Dottoressa lei è passata di qui il 31 dicembre che cosa è successo, che cosa ha sentito?

Niente, io ho sentito dei lamenti che sembravano dei gattini, sembrava un gattino.

E che ha fatto a quel punto?

Mi sono anche avvicinata nella strada cercando di richiamare il gattino, ma non sono riuscita a identificare da dove venisse questo lamento. Però, diciamo, mi auguro ancora che fosse un gattino, devo dire la verità, questo è tutto?

Cosa, poi, l’ha indotta a pensare che si potesse trattare del neonato trovato morto la mattina del 2 gennaio scorso?

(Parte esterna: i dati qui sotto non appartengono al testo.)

(* ===== verification/BranchSpec.v ===== *)
(** What a branch promises ([BranchNode] of [src/node.cpp]): a branch is its
    list of [n] keys and its list of [n + 1] children, the last one being
    [tail_child]; each operation is the pair of list operations its name and
    its side argument say. *)
From S2P Require Import Prelude Format Comparator State Memory PagerI Node NodeWf NodeSpec Search.

Section branch.
Context {St : Type} `{PagerLaws St}.
Implicit Types (nd : NodeData) (s : St) (k : list byte).

Record branch_ok s nd : Prop := {
  bo_node :> node_ok s nd;
  bo_branch : IsLeaf nd = false;
  bo_tail : 0 <= tail_child nd < 2 ^ 32;
}.

Definition children nd : list Z := (r_u <$> recs nd) ++ [tail_child nd].

Lemma length_children s nd : node_ok s nd -> Z.of_nat (length (children nd)) = count nd + 1.
Proof.
  intros Hok. unfold children. rewrite length_app, length_fmap. cbn.
  pose proof (length_recs s nd Hok). lia.
Qed.

(** ** Keys under later pager states *)
Lemma rec_key_extends leaf s s' r :
  pg_extends s s' -> rec_live leaf s r -> rec_key leaf s' r = rec_key leaf s r.
Proof. intros Hext Hr. unfold rec_key. by rewrite (rec_content_extends leaf s s'). Qed.

Lemma keys_extends leaf s s' l :
  pg_extends s s' -> Forall (rec_live leaf s) l -> rec_key leaf s' <$> l = rec_key leaf s <$> l.
Proof.
  intros Hext Hl. apply list_fmap_ext. intros i r Hr.
  apply rec_key_extends; [done|]. exact (Forall_lookup_1 _ _ _ _ Hl Hr).
Qed.

Lemma live_extends leaf s s' l :
  pg_extends s s' -> Forall (rec_live leaf s) l -> Forall (rec_live leaf s') l.
Proof. intros Hext Hl. eapply Forall_impl; [exact Hl|]. intros r. by apply rec_live_extends. Qed.

Lemma holds_key s k r : holds false s k [] r -> rec_key false s r = k.
Proof.
  intros [Hk _ _ Hc]. unfold rec_key. rewrite Hc, Hk, Nat2Z.id, app_nil_r. apply firstn_all.
Qed.

(** A record with another child: key and liveness do not see it. *)
Definition set_r_u (u : Z) (r : Rec) : Rec := mkRec (r_overflow r) (r_key r) (r_bucket r) u (r_bytes r).

Lemma set_r_u_key s u r : rec_key false s (set_r_u u r) = rec_key false s r.
Proof. done. Qed.
Lemma set_r_u_live s u r : rec_live false s r -> rec_live false s (set_r_u u r).
Proof. done. Qed.

(** ** A hole whose right neighbour has a new child *)
Definition reslot (u : Z) (x : Slot) : Slot :=
  mkSlot (record_offset x) (is_overflow_pages x) (key_size x) (is_bucket x) u.

Lemma set_slot_u_reslot u x : 0 <= u < 2 ^ 32 -> set_slot_u u x = reslot u x.
Proof. intros. unfold set_slot_u. by rewrite u32_small. Qed.

Lemma rec_of_reslot nd u x : IsLeaf nd = false -> rec_of nd (reslot u x) = set_r_u u (rec_of nd x).
Proof. intros E. unfold rec_of, set_r_u, reslot, sizeof_record. cbn. by rewrite E. Qed.

Definition first_child (l : list Slot) (u : Z) : list Slot :=
  match l with z :: l => reslot u z :: l | [] => [] end.

Lemma first_child_sizes nd u l : IsLeaf nd = false -> sizes nd (first_child l u) = sizes nd l.
Proof. intros E. destruct l as [|z l]; [done|]. cbn. unfold sizeof_record. cbn. by rewrite E. Qed.

Lemma first_child_ok ps nd u l :
  IsLeaf nd = false -> 0 <= u < 2 ^ 32 -> Forall (slot_ok ps nd) l -> Forall (slot_ok ps nd) (first_child l u).
Proof.
  intros E Hu Hl. destruct Hl as [|z l [] Hl]; constructor; [|done].
  unfold sizeof_record in so_high. rewrite E in so_high.
  split; cbn; unfold sizeof_record; cbn; rewrite ?E; done.
Qed.

Lemma hole_child ps nd l1 x l2 dead u :
  node_hole ps nd l1 x l2 dead -> IsLeaf nd = false -> 0 <= u < 2 ^ 32 ->
  node_hole ps (set_slots (l1 ++ x :: first_child l2 u ++ dead) nd) l1 x (first_child l2 u) dead.
Proof.
  intros [Hsp Hs Hc Hused Hlive Hxu] E Hu.
  assert (Hlen : length (first_child l2 u) = length l2) by (by destruct l2).
  destruct Hsp as [Hps Hc0 Hlow Hus Htop Hsl Hpl].
  split; try done; [split; try done| | |].
  - cbn. rewrite <- Hsl, Hs, !length_app. cbn. rewrite !length_app. by rewrite Hlen.
  - change (count (set_slots _ nd)) with (count nd). by rewrite Hlen.
  - change (space_used (header (set_slots _ nd))) with (space_used (header nd)).
    rewrite Hused, (sizes_ext nd (set_slots _ nd)) by done.
    by rewrite !sizes_app, (first_child_sizes nd u l2 E).
  - apply Forall_app in Hlive as [H1 H2]. apply (Forall_app (slot_ok ps (set_slots _ nd))).
    apply (first_child_ok ps nd u l2 E Hu) in H2.
    split; (eapply Forall_impl; [eassumption|]; intros z []; by split).
Qed.

(** ** Insert *)

(** The slot's child fields after the moves of [Insert], before the count grows. *)
Definition insert_children nd l1 x l2 dead (child : Z) (right : bool) : NodeData :=
  if right then
    match l2 with
    | [] => set_tail_child child (set_slots (l1 ++ reslot (tail_child nd) x :: dead) nd)
    | z :: _ => set_slots (l1 ++ reslot (slot_u z) x :: first_child l2 child ++ dead) nd
    end
  else set_slots (l1 ++ reslot child x :: l2 ++ dead) nd.

Lemma insert_children_ok {A} (rest : NodeM A) nd s l1 x l2 dead child (right : bool) (c : Z) :
  slots nd = l1 ++ x :: l2 ++ dead -> 0 <= child < 2 ^ 32 -> 0 <= tail_child nd < 2 ^ 32 ->
  Forall (fun z => 0 <= slot_u z < 2 ^ 32) l2 ->
  c = Z.of_nat (length l1 + length l2) -> count nd = c ->
  ((if right then
      if Z.of_nat (length l1) =? c then
        on_slot (Z.of_nat (length l1)) (set_slot_u (tail_child nd)) ;;;
        on_data (set_tail_child child)
      else
        let* next := get_slot (Z.of_nat (length l1) + 1) in
        on_slot (Z.of_nat (length l1)) (set_slot_u (left_child next)) ;;;
        on_slot (Z.of_nat (length l1) + 1) (set_slot_u child)
    else on_slot (Z.of_nat (length l1)) (set_slot_u child)) ;;; rest) (nd, s) =
  rest (insert_children nd l1 x l2 dead child right, s).
Proof.
  intros Hs Hch Htl Hl2 Hc Hcnt. unfold insert_children. destruct right.
  - destruct l2 as [|z l2].
    + rewrite (proj2 (Z.eqb_eq _ _)) by (cbn in Hc; lia).
      rewrite (bind_ok _ _ (nd, s) tt (set_tail_child child (set_slots (l1 ++ reslot (tail_child nd) x :: dead) nd), s)); [done|].
      run_step (on_slot_ok nd s l1 x dead _ (set_slot_u (tail_child nd)) Hs eq_refl).
      by rewrite set_slot_u_reslot.
    + rewrite (proj2 (Z.eqb_neq _ _)) by (cbn in Hc; lia).
      apply Forall_cons in Hl2 as [Hz _].
      assert (Hs' : slots nd = (l1 ++ [x]) ++ z :: (l2 ++ dead)) by (by rewrite <- app_assoc).
      assert (Hi : Z.of_nat (length l1) + 1 = Z.of_nat (length (l1 ++ [x]))).
      { rewrite length_app. cbn. lia. }
      rewrite (bind_ok _ _ (nd, s) tt (set_slots (l1 ++ reslot (slot_u z) x :: first_child (z :: l2) child ++ dead) nd, s)); [done|].
      run_step (get_slot_ok nd s (l1 ++ [x]) z (l2 ++ dead) _ Hs' Hi).
      run_step (on_slot_ok nd s l1 x ((z :: l2) ++ dead) _ (set_slot_u (slot_u z)) Hs eq_refl).
      rewrite (set_slot_u_reslot (slot_u z)) by done.
      rewrite (on_slot_ok _ s (l1 ++ [reslot (slot_u z) x]) z (l2 ++ dead)).
      * rewrite set_slot_u_reslot by done. cbn [first_child]. rewrite <- app_assoc. done.
      * cbn. by rewrite <- app_assoc.
      * rewrite length_app. cbn. lia.
  - rewrite (bind_ok _ _ _ _ _ (on_slot_ok nd s l1 x (l2 ++ dead) _ (set_slot_u child) Hs eq_refl)).
    by rewrite set_slot_u_reslot.
Qed.

Lemma delete_app_add {A} (n : nat) (l1 l2 : list A) :
  delete (length l1 + n)%nat (l1 ++ l2) = l1 ++ delete n l2.
Proof.
  induction l1 as [|x l1 IH]; [done|].
  change (x :: delete (length l1 + n)%nat (l1 ++ l2) = x :: l1 ++ delete n l2). by rewrite IH.
Qed.

Definition insert_at {A} (p : nat) (x : A) (l : list A) : list A := take p l ++ x :: drop p l.

Lemma insert_at_app {A} (x : A) l1 l2 : insert_at (length l1) x (l1 ++ l2) = l1 ++ x :: l2.
Proof. unfold insert_at. by rewrite take_app_length, drop_app_length. Qed.

(** The hole of [Insert], with the children already in place. *)
Lemma insert_children_hole ps nd l1 l2 y dead x child right :
  node_wf ps nd -> IsLeaf nd = false -> slots nd = l1 ++ l2 ++ y :: dead -> live_slots nd = l1 ++ l2 ->
  count nd = Z.of_nat (length l1) + Z.of_nat (length l2) ->
  18 + 8 * (count nd + 1) <= data_offset (header nd) ->
  0 <= child < 2 ^ 32 -> 0 <= tail_child nd < 2 ^ 32 ->
  exists x' l2',
    let nd2 := set_hcount (count nd + 1)
      (insert_children (set_slots (l1 ++ x :: l2 ++ dead) nd) l1 x l2 dead child right) in
    node_hole ps nd2 l1 x' l2' dead /\
    header nd2 = header (set_hcount (count nd + 1) nd) /\ payload nd2 = payload nd /\
    0 <= tail_child nd2 < 2 ^ 32 /\
    (rec_of nd <$> l2') = (if right then match rec_of nd <$> l2 with
                            | r :: l => set_r_u child r :: l | [] => [] end
                          else rec_of nd <$> l2) /\
    (slot_u <$> l1) ++ slot_u x' :: (slot_u <$> l2') ++ [tail_child nd2] =
      insert_at (length l1 + if right then 1 else 0) child ((slot_u <$> l1 ++ l2) ++ [tail_child nd]).
Proof.
  intros Hwf E Hs Hl Hc Hroom Hch Htl.
  assert (Hu2 : Forall (fun z => 0 <= slot_u z < 2 ^ 32) l2).
  { pose proof (nw_live _ _ Hwf) as Hlv. rewrite Hl in Hlv. apply Forall_app in Hlv as [_ H2].
    eapply Forall_impl; [exact H2|]. intros z []. done. }
  assert (Hins : forall l p, (slot_u <$> l1) ++ l = insert_at (length l1 + p) child ((slot_u <$> l1 ++ l2) ++ [tail_child nd])
    <-> l = insert_at p child ((slot_u <$> l2) ++ [tail_child nd])).
  { intros l p. unfold insert_at. rewrite fmap_app, <- app_assoc.
    rewrite <- (length_fmap slot_u l1). rewrite take_app_add, drop_app_add, <- app_assoc.
    split; [apply app_inv_head|by intros ->]. }
  unfold insert_children. destruct right; [destruct l2 as [|z l2]|].
  - exists (reslot (tail_child nd) x), []. cbv zeta. split_and!; try done; try (cbn; lia).
    + destruct (insert_hole ps nd l1 [] y dead (reslot (tail_child nd) x)) as [Hsp ? ? ? ? ?]; try done.
      split; try done; first [destruct Hsp; by split |
        eapply Forall_impl; [eassumption|]; intros z []; by split].
    + by apply Hins.
  - apply Forall_cons in Hu2 as [Hz _].
    exists (reslot (slot_u z) x), (first_child (z :: l2) child). cbv zeta. split_and!; try done; try (cbn; lia).
    + apply (hole_child ps (set_hcount (count nd + 1) (set_slots (l1 ++ reslot (slot_u z) x :: (z :: l2) ++ dead) nd)));
        try done. by apply (insert_hole ps nd l1 (z :: l2) y dead (reslot (slot_u z) x)).
    + cbn [first_child fmap list_fmap]. by rewrite rec_of_reslot.
    + by apply Hins.
  - exists (reslot child x), l2. cbv zeta. split_and!; try done; try (cbn; lia).
    + by apply (insert_hole ps nd l1 l2 y dead (reslot child x)).
    + by apply Hins.
Qed.

Lemma fmap_r_u nd (l : list Slot) : r_u <$> (rec_of nd <$> l) = slot_u <$> l.
Proof. by rewrite <- list_fmap_compose. Qed.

Soltanto a posteriori ho ricollegato questo, e quindi sono andata a fare una deposizione spontanea ai carabinieri proprio perché, magari, poteva essere utile per le indagini medico legali solo per questo.

Ovviamente lei non è certa?

Certo, spero di sbagliarmi, ancora oggi, spero di essermi sbagliata.

Si ricorda a che ora è avvenuto tutto questo, lo ricorda?

Potevano essere le 20,15 o 20,30 e faccio della sera della fine dell’anno e per strada non c’era nessuno perché a quell’ora erano già tutti a cena era la sera del 31 dicembre.

E lei?

Io aveva i miei pacchi, la mia spesa, le mie cose tra le mani.

Non ha pensato di verificare la natura e la provenienza di quei suoni?

Forse in un altro momento mi sarei, anche, soffermata di più però era tardi, non c’era nessuno per strada e niente. Sono andata via.

Com’erano questi lamenti, ricorda?

Guardi sembrava un gattino, un gattino abbastanza insistente diciamo, però non si riusciva a identificare da dove venissi, però non si riusciva a capire da dove venisse quel suono, perché io mi sono avvicinata ma non l’ho capito, questo è quanto.

Lei si augura che questa culla possa, magari, possa servire in futuro?

A cosa? Io, diciamo, spero che lo posizionino in luoghi idonei in una struttura idonea un presidio del genere per la tutela di tutti, soprattutto, dei bambini, insomma.

Secondo lei questo non è un luogo idoneo a ospitare una struttura del genere?

Assolutamente no, no no.

Perché, secondo lei questo non è un luogo idoneo a ospitare questo tipo di struttura?

E beh, perché si è visto quello che è successo, ci devono essere delle regole ben precise e deve essere garantito sia l’anonimato da parte dei genitori che, anche, l’immediato soccorso del bambino e qui, questo, non accade. Come si può ben vedere solo passando, in questa strada ci sono telecamere posizionate dappertutto, e quindi non è, affatto, garantito l’anonimato e per quanto riguarda l’incolumità del neonato si è visto quello che è accaduto, come è finita tristemente questa storia.

Dichiarazioni, queste che sono finite nel fascicolo di indagine condotte dagli uomini della squadra mobile della questura di Bari, coordinate dal procuratore aggiunto Ciro Angellilis e dal sostituto procuratore della Repubblica, Angela Morea e che supportano la prima ipotesi formulata in sede autoptica dai medici legali che ipotizzano che la morte del piccolo sia avvenuta circa venti ore prima del suo ritrovamento e che il piccolo sia stato lasciato vivo in quella culla all’interno della quale sarebbe vissuto, prima di morire per ipotermia, per circa cinque o sei ore.